** Your instructions **
The answer must consist only of the lines from the line with "Definition split_once (c" to the line with "Definition is_ascii_alpha (c", both included, exactly as they stand below.

Stored items:

(** * A verification model of the Wikipedia crawler (main.py)

    The development follows the program top-down the way the source file is
    laid out: the URL helpers the program imports from [urllib.parse], the
    [WikiLinkParser] class with [parse_links], the two SQLite tables behind
    [Crawler.is_visited] / [mark_visited] / [save_links], the worker loop and
    [Crawler.crawl] as an interleaved small-step machine, and finally the
    command-line check [is_valid_wikipedia_url]. *)

From Stdlib Require Import ZArith Lia Ascii String.
From stdpp Require Import base strings list gmap sets.

Local Open Scope Z_scope.

(** ** Python string helpers *)

Module Py.

(** [s[n:]] *)
Fixpoint drop_str (n : nat) (s : string) : string :=
  match n, s with
  | O, _ => s
  | S _, EmptyString => EmptyString
  | S n', String _ s' => drop_str n' s'
  end.

(** [s[:n]] *)
Fixpoint take_str (n : nat) (s : string) : string :=
  match n, s with
  | O, _ => EmptyString
  | S _, EmptyString => EmptyString
  | S n', String c s' => String c (take_str n' s')
  end.

(** [s.startswith(p)] *)
Fixpoint startswith (p s : string) : bool :=
  match p, s with
  | EmptyString, _ => true
  | String a p', String b s' => if Ascii.eqb a b then startswith p' s' else false
  | String _ _, EmptyString => false
  end.

(** [p in s] for strings: [p] occurs somewhere in [s]. *)
Fixpoint contains (p s : string) : bool :=
  startswith p s ||
  match s with
  | EmptyString => false
  | String _ s' => contains p s'
  end.

(** [c in s] for a single character. *)
Fixpoint has_char (c : ascii) (s : string) : bool :=
  match s with
  | EmptyString => false
  | String a s' => Ascii.eqb a c || has_char c s'
  end.

(** [s.find(c)], with [None] for Python's [-1]. *)
Fixpoint find_char (c : ascii) (s : string) : option nat :=
  match s with
  | EmptyString => None
  | String a s' =>
      if Ascii.eqb a c then Some O
      else match find_char c s' with
           | Some i => Some (S i)
           | None => None
           end
  end.

(** [s.rfind(c)]. *)
Fixpoint rfind_char (c : ascii) (s : string) : option nat :=
  match s with
  | EmptyString => None
  | String a s' =>
      match rfind_char c s' with
      | Some i => Some (S i)
      | None => if Ascii.eqb a c then Some O else None
      end
  end.

(** [s.split(c, 1)] when [c in s]: the text before and after the first
    occurrence of [c]; the whole string and the empty one otherwise. *)
Definition split_once (c : ascii) (s : string) : string * string :=
  match find_char c s with
  | Some i => (take_str i s, drop_str (S i) s)
  | None => (s, EmptyString)
  end.

(** [s.split(c)]: never the empty list. *)
Fixpoint split (c : ascii) (s : string) : list string :=
  match s with
  | EmptyString => [EmptyString]
  | String a s' =>
      if Ascii.eqb a c then EmptyString :: split c s'
      else match split c s' with
           | w :: ws => String a w :: ws
           | [] => [String a EmptyString]
           end
  end.

(** [c.join(l)] *)
Fixpoint join (c : string) (l : list string) : string :=
  match l with
  | [] => EmptyString
  | [w] => w
  | w :: ws => w +:+ c +:+ join c ws
  end.

Definition is_upper (c : ascii) : bool :=
  let n := nat_of_ascii c in (65 <=? n)%nat && (n <=? 90)%nat.
Definition is_lower (c : ascii) : bool :=
  let n := nat_of_ascii c in (97 <=? n)%nat && (n <=? 122)%nat.
Definition is_digit (c : ascii) : bool :=
  let n := nat_of_ascii c in (48 <=? n)%nat && (n <=? 57)%nat.
(** [c.isascii() and c.isalpha()] *)
Definition is_ascii_alpha (c : ascii) : bool := is_upper c || is_lower c.

Definition lower_char (c : ascii) : ascii :=
  if is_upper c then ascii_of_nat (nat_of_ascii c + 32) else c.

(** [s.lower()] on ASCII text. *)
Fixpoint lower (s : string) : string :=
  match s with
  | EmptyString => EmptyString
  | String a s' => String (lower_char a) (lower s')
  end.

Fixpoint all_chars (p : ascii -> bool) (s : string) : bool :=
  match s with
  | EmptyString => true
  | String a s' => p a && all_chars p s'
  end.

Fixpoint filter_chars (p : ascii -> bool) (s : string) : string :=
  match s with
  | EmptyString => EmptyString
  | String a s' => if p a then String a (filter_chars p s') else filter_chars p s'
  end.

Fixpoint lstrip (p : ascii -> bool) (s : string) : string :=
  match s with
  | EmptyString => EmptyString
  | String a s' => if p a then lstrip p s' else s
  end.

Fixpoint rstrip (p : ascii -> bool) (s : string) : string :=
  match s with
  | EmptyString => EmptyString
  | String a s' =>
      match rstrip p s' with
      | EmptyString => if p a then EmptyString else String a EmptyString
      | r => String a r
      end
  end.

Definition strip (p : ascii -> bool) (s : string) : string :=
  rstrip p (lstrip p s).

(** Truthiness of a string: [bool(s)]. *)
Definition truthy (s : string) : bool :=
  match s with EmptyString => false | _ => true end.

(** [x in l] for a list of strings. *)
Definition mem (x : string) (l : list string) : bool :=
  existsb (String.eqb x) l.

End Py.

(** ** The part of [urllib.parse] the program calls

    [urlparse] and [urljoin] are imported by main.py from the Python
    standard library.  They are written out here after CPython 3.12's
    [Lib/urllib/parse.py], for text URLs (the three scheme tables differ
    between releases in entries other than http and https, which are the
    only ones the statements below depend on).  Two things CPython does are left
    out: the [ValueError] it raises when the authority holds an unbalanced
    or malformed [[...]] host, and the NFKC check of a non-ASCII authority;
    the model is meant for URLs without brackets in the authority. *)

Module Url.

Record ParseResult := mkParseResult {
  scheme : string;
  netloc : string;
  path : string;
  params : string;
  query : string;
  fragment : string
}.

Definition uses_relative : list string :=
  [""; "ftp"; "http"; "gopher"; "nntp"; "imap"; "wais"; "file"; "https";
   "shttp"; "mms"; "prospero"; "rtsp"; "rtsps"; "rtspu"; "sftp"; "svn";
   "svn+ssh"; "ws"; "wss"].

Definition uses_netloc : list string :=
  [""; "ftp"; "http"; "gopher"; "nntp"; "telnet"; "imap"; "wais"; "file";
   "mms"; "https"; "shttp"; "snews"; "prospero"; "rtsp"; "rtsps"; "rtspu";
   "rsync"; "svn"; "svn+ssh"; "sftp"; "nfs"; "git"; "git+ssh"; "ws"; "wss";
   "itms-services"].

Definition uses_params : list string :=
  [""; "ftp"; "hdl"; "prospero"; "http"; "imap"; "https"; "shttp"; "rtsp";
   "rtsps"; "rtspu"; "sip"; "sips"; "mms"; "sftp"; "tel"].

(** [scheme_chars]: letters, digits and [+-.] *)
Definition scheme_char (c : ascii) : bool :=
  Py.is_ascii_alpha c || Py.is_digit c || Py.has_char c "+-.".

(** [_WHATWG_C0_CONTROL_OR_SPACE]: code points 0 to 32. *)
Definition c0_control_or_space (c : ascii) : bool :=
  (nat_of_ascii c <=? 32)%nat.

** Problem solution **
Definition split_once (c : ascii) (s : string) : string * string :=
  match find_char c s with
  | Some i => (take_str i s, drop_str (S i) s)
  | None => (s, EmptyString)
  end.

(** [s.split(c)]: never the empty list. *)
Fixpoint split (c : ascii) (s : string) : list string :=
  match s with
  | EmptyString => [EmptyString]
  | String a s' =>
      if Ascii.eqb a c then EmptyString :: split c s'
      else match split c s' with
           | w :: ws => String a w :: ws
           | [] => [String a EmptyString]
           end
  end.

(** [c.join(l)] *)
Fixpoint join (c : string) (l : list string) : string :=
  match l with
  | [] => EmptyString
  | [w] => w
  | w :: ws => w +:+ c +:+ join c ws
  end.

Definition is_upper (c : ascii) : bool :=
  let n := nat_of_ascii c in (65 <=? n)%nat && (n <=? 90)%nat.
Definition is_lower (c : ascii) : bool :=
  let n := nat_of_ascii c in (97 <=? n)%nat && (n <=? 122)%nat.
Definition is_digit (c : ascii) : bool :=
  let n := nat_of_ascii c in (48 <=? n)%nat && (n <=? 57)%nat.
(** [c.isascii() and c.isalpha()] *)
Definition is_ascii_alpha (c : ascii) : bool := is_upper c || is_lower c.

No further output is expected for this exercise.